◆ Action item
Your job is to set down the stretch of entries that opens with the line containing "- [fixtures/api-fixture.ts]: the" and closes with the line containing "From Stdlib Require". Keep both end lines, copy each exactly, and add nothing.

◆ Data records
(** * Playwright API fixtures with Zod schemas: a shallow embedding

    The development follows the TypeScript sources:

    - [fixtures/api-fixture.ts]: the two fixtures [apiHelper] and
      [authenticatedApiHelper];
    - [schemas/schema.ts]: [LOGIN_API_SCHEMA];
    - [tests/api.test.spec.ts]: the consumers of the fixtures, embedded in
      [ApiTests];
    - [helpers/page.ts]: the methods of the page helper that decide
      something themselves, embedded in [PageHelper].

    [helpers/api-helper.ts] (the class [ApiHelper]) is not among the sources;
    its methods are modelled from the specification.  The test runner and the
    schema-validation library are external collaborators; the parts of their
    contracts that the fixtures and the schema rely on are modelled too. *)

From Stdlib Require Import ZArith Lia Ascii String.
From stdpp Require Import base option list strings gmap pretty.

◆ Task result
    - [fixtures/api-fixture.ts]: the two fixtures [apiHelper] and
      [authenticatedApiHelper];
    - [schemas/schema.ts]: [LOGIN_API_SCHEMA];
    - [tests/api.test.spec.ts]: the consumers of the fixtures, embedded in
      [ApiTests];
    - [helpers/page.ts]: the methods of the page helper that decide
      something themselves, embedded in [PageHelper].

    [helpers/api-helper.ts] (the class [ApiHelper]) is not among the sources;
    its methods are modelled from the specification.  The test runner and the
    schema-validation library are external collaborators; the parts of their
    contracts that the fixtures and the schema rely on are modelled too. *)

From Stdlib Require Import ZArith Lia Ascii String.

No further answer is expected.